Troubleshooting CUDA Driver Initialization Failures#

At startup, NIM validates that the CUDA driver can initialize via torch.cuda.init(). If this check fails, startup will fail with a RuntimeError:

RuntimeError: CUDA driver failed to initialize: <error message>.
This may indicate a driver mismatch — ensure the NVIDIA Container Toolkit
is bind-mounting the host driver into the container.
Common causes: compat shims loaded instead of host driver,
or missing nvidia-container-toolkit configuration.

Common error messages include:

  • “Error 803: system has unsupported display driver / cuda driver combination” — The container is loading a bundled CUDA compat driver that does not match the host’s kernel driver. This is the most common cause.

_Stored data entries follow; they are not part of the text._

Definition sha256_block (st : sha256_state) (blk : list byte) : sha256_state :=
  let ws := rev (sha256_schedule 48 (rev (be32_words 16 blk))) in
  let '(a, b, c, d, e, f, g, h) := fold_left sha256_round (combine sha256_K ws) st in
  let '(a0, b0, c0, d0, e0, f0, g0, h0) := st in
  (add32 a0 a, add32 b0 b, add32 c0 c, add32 d0 d,
   add32 e0 e, add32 f0 f, add32 g0 g, add32 h0 h).

Definition sha256_pad (m : list byte) : list byte :=
  let l := len m in
  let k := (55 - l) mod 64 in
  m ++ [x80] ++ repeat x00 (Z.to_nat k)
    ++ be32 (Z.shiftr (8 * l) 32) ++ be32 (w32 (8 * l)).

Fixpoint sha256_blocks (n : nat) (st : sha256_state) (m : list byte) : sha256_state :=
  match n with
  | O => st
  | S n' => sha256_blocks n' (sha256_block st (firstn 64 m)) (skipn 64 m)
  end.

(** [sha256.Sum256]: the 32-byte digest. *)
Definition Sum256 (m : list byte) : list byte :=
  let p := sha256_pad m in
  let '(a, b, c, d, e, f, g, h) :=
    sha256_blocks (length p / 64) sha256_init p in
  be32 a ++ be32 b ++ be32 c ++ be32 d ++ be32 e ++ be32 f ++ be32 g ++ be32 h.

(* ----------------------------------------------------------------- *)
(** ** math/big and btcutil/base58, as used by crypto.go *)

(** [new(big.Int).SetBytes(b)]: the big-endian unsigned value. *)
Definition SetBytes (b : list byte) : Z :=
  fold_left (fun acc x => acc * 256 + Z_of_byte x) b 0.

Fixpoint big_Bytes_aux (fuel : nat) (x : Z) (acc : list byte) : list byte :=
  match fuel with
  | O => acc
  | S fuel' =>
      if 0 <? x
      then big_Bytes_aux fuel' (x / 256) (byte_of_Z (x mod 256) :: acc)
      else acc
  end.

(** [x.Bytes()]: the big-endian bytes of [|x|], without leading zeros.
    One unit of fuel per bit of [x] is more than the loop takes. *)
Definition big_Bytes (x : Z) : list byte :=
  big_Bytes_aux (S (Z.to_nat (Z.log2 (Z.abs x)))) (Z.abs x) [].

Definition alphabet : list byte :=
  bytes_of_string "123456789ABCDEFGHJKLMNPQRSTUVWXYZabcdefghijkmnopqrstuvwxyz".

(** [bytes.IndexByte]. *)
Fixpoint IndexByte (b : list byte) (c : byte) : Z :=
  match b with
  | [] => -1
  | x :: b' =>
      if Byte.eqb x c then 0
      else let i := IndexByte b' c in if i =? -1 then -1 else i + 1
  end.

(** The leading zero bytes of a slice: the loop
    [for _, b := range s { if b == 0 { n++ } else { break } }]. *)
Fixpoint leading_zeros (s : list byte) : nat :=
  match s with
  | x :: s' => if Byte.eqb x x00 then S (leading_zeros s') else O
  | [] => O
  end.

(** The base-58 digits of [x], least significant first: the loop
    [for x.Sign() > 0 { x.DivMod(x, 58, mod); answer = append(answer, alphabet[mod]) }]. *)
Fixpoint base58_digits (fuel : nat) (x : Z) : list byte :=
  match fuel with
  | O => []
  | S fuel' =>
      if 0 <? x
      then nth (Z.to_nat (x mod 58)) alphabet x00 :: base58_digits fuel' (x / 58)
      else []
  end.

(** [base58.Encode] of github.com/btcsuite/btcutil, the package crypto.go
    imports (its source is not part of this repository).  The library
    converts the big-endian number to base-58 digits, appends one ['1']
    (the zero digit) for every leading zero byte of its input, and reverses
    the answer; it handles leading zero bytes itself. *)
Definition base58_Encode (b : list byte) : list byte :=
  let x := SetBytes b in
  let answer := base58_digits (S (Z.to_nat (Z.log2 x))) x in
  let answer := answer ++ repeat "1"%byte (leading_zeros b) in
  rev answer.

(** What the comment in [encode] takes the library to do ("base58 removes
    them"): the bare conversion of the number, leading zero bytes dropped.
    It is used only to state what [encode] was written against. *)
Definition base58_Encode_bare (b : list byte) : list byte :=
  let x := SetBytes b in
  rev (base58_digits (S (Z.to_nat (Z.log2 x))) x).

(* ----------------------------------------------------------------- *)
(** ** Strings: [range] over a string *)

Definition RuneError : Z := 0xFFFD.

Definition in_range (lo hi b : Z) : bool := (lo <=? b) && (b <=? hi).
Definition is_cont (b : Z) : bool := in_range 0x80 0xBF b.
Definition low6 (b : Z) : Z := Z.land b 0x3F.

(** The second byte a three-byte or four-byte lead accepts. *)
Definition accept3 (b0 b1 : Z) : bool :=
  if b0 =? 0xE0 then in_range 0xA0 0xBF b1
  else if b0 =? 0xED then in_range 0x80 0x9F b1
  else in_range 0xE0 0xEF b0 && is_cont b1.
Definition accept4 (b0 b1 : Z) : bool :=
  if b0 =? 0xF0 then in_range 0x90 0xBF b1
  else if b0 =? 0xF4 then in_range 0x80 0x8F b1
  else in_range 0xF0 0xF4 b0 && is_cont b1.

(** The code points [for _, value := range s] yields: UTF-8 decoding, an
    invalid sequence giving U+FFFD and advancing by one byte. *)
Fixpoint utf8_runes (s : list byte) : list Z :=
  match s with
  | [] => []
  | c0 :: t0 =>
      let b0 := Z_of_byte c0 in
      if b0 <? 0x80 then b0 :: utf8_runes t0
      else
        match t0 with
        | [] => [RuneError]
        | c1 :: t1 =>
            let b1 := Z_of_byte c1 in
            if in_range 0xC2 0xDF b0 && is_cont b1
            then (Z.shiftl (Z.land b0 0x1F) 6 + low6 b1) :: utf8_runes t1
            else
              match t1 with
              | [] => RuneError :: utf8_runes t0
              | c2 :: t2 =>
                  let b2 := Z_of_byte c2 in
                  if accept3 b0 b1 && is_cont b2
                  then (Z.shiftl (Z.land b0 0x0F) 12 + Z.shiftl (low6 b1) 6
                        + low6 b2) :: utf8_runes t2
                  else
                    match t2 with
                    | [] => RuneError :: utf8_runes t0
                    | c3 :: t3 =>
                        let b3 := Z_of_byte c3 in
                        if accept4 b0 b1 && is_cont b2 && is_cont b3
                        then (Z.shiftl (Z.land b0 0x07) 18
                              + Z.shiftl (low6 b1) 12 + Z.shiftl (low6 b2) 6
                              + low6 b3) :: utf8_runes t3
                        else RuneError :: utf8_runes t0
                    end
              end
        end
  end.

  • “Error 802: system not yet initialized” — The NVIDIA kernel driver is not loaded or fabric manager is not running (required on NVSwitch systems like DGX A100/H100).

Causes#

The NIM container image ships CUDA compat libraries at /usr/local/cuda-*/compat/. At runtime, the NVIDIA Container Toolkit should bind-mount the host’s userspace CUDA driver into the container, overriding the bundled compat libraries. If this mechanism fails, the container loads the bundled compat driver, which may not match the host’s kernel driver.

Common reasons the host driver is not mounted:

  • NVIDIA Container Toolkit is not installed or not configured

  • The container runtime is not set to nvidia (--runtime=nvidia or equivalent)

  • CDI mode is enabled but not properly configured

  • The LD_LIBRARY_PATH inside the container prioritizes compat libraries over the host driver

Resolution#

  1. Verify the NVIDIA Container Toolkit is installed and configured:

    nvidia-ctk --version
    
  2. Ensure the container uses the NVIDIA runtime:

    docker run --runtime=nvidia --gpus all ...
    
  3. Check which libcuda.so is loaded inside the container:

    docker exec ${CONTAINER} python3 -c \
      "import ctypes; ctypes.CDLL('libcuda.so.1'); \
       [print(l.split(None,5)[-1].strip().removesuffix(' (deleted)')) for l in open('/proc/self/maps') if 'libcuda.so' in l][:1]"
    

    The path should point to the host driver (e.g., /usr/lib/x86_64-linux-gnu/libcuda.so.1), not to /usr/local/cuda-*/compat/.

  4. For Error 802 on NVSwitch systems, ensure nvidia-fabricmanager is running and its version matches the driver:

    nvidia-smi  # check driver version
    nv-fabricmanager --version  # must match
    sudo systemctl start nvidia-fabricmanager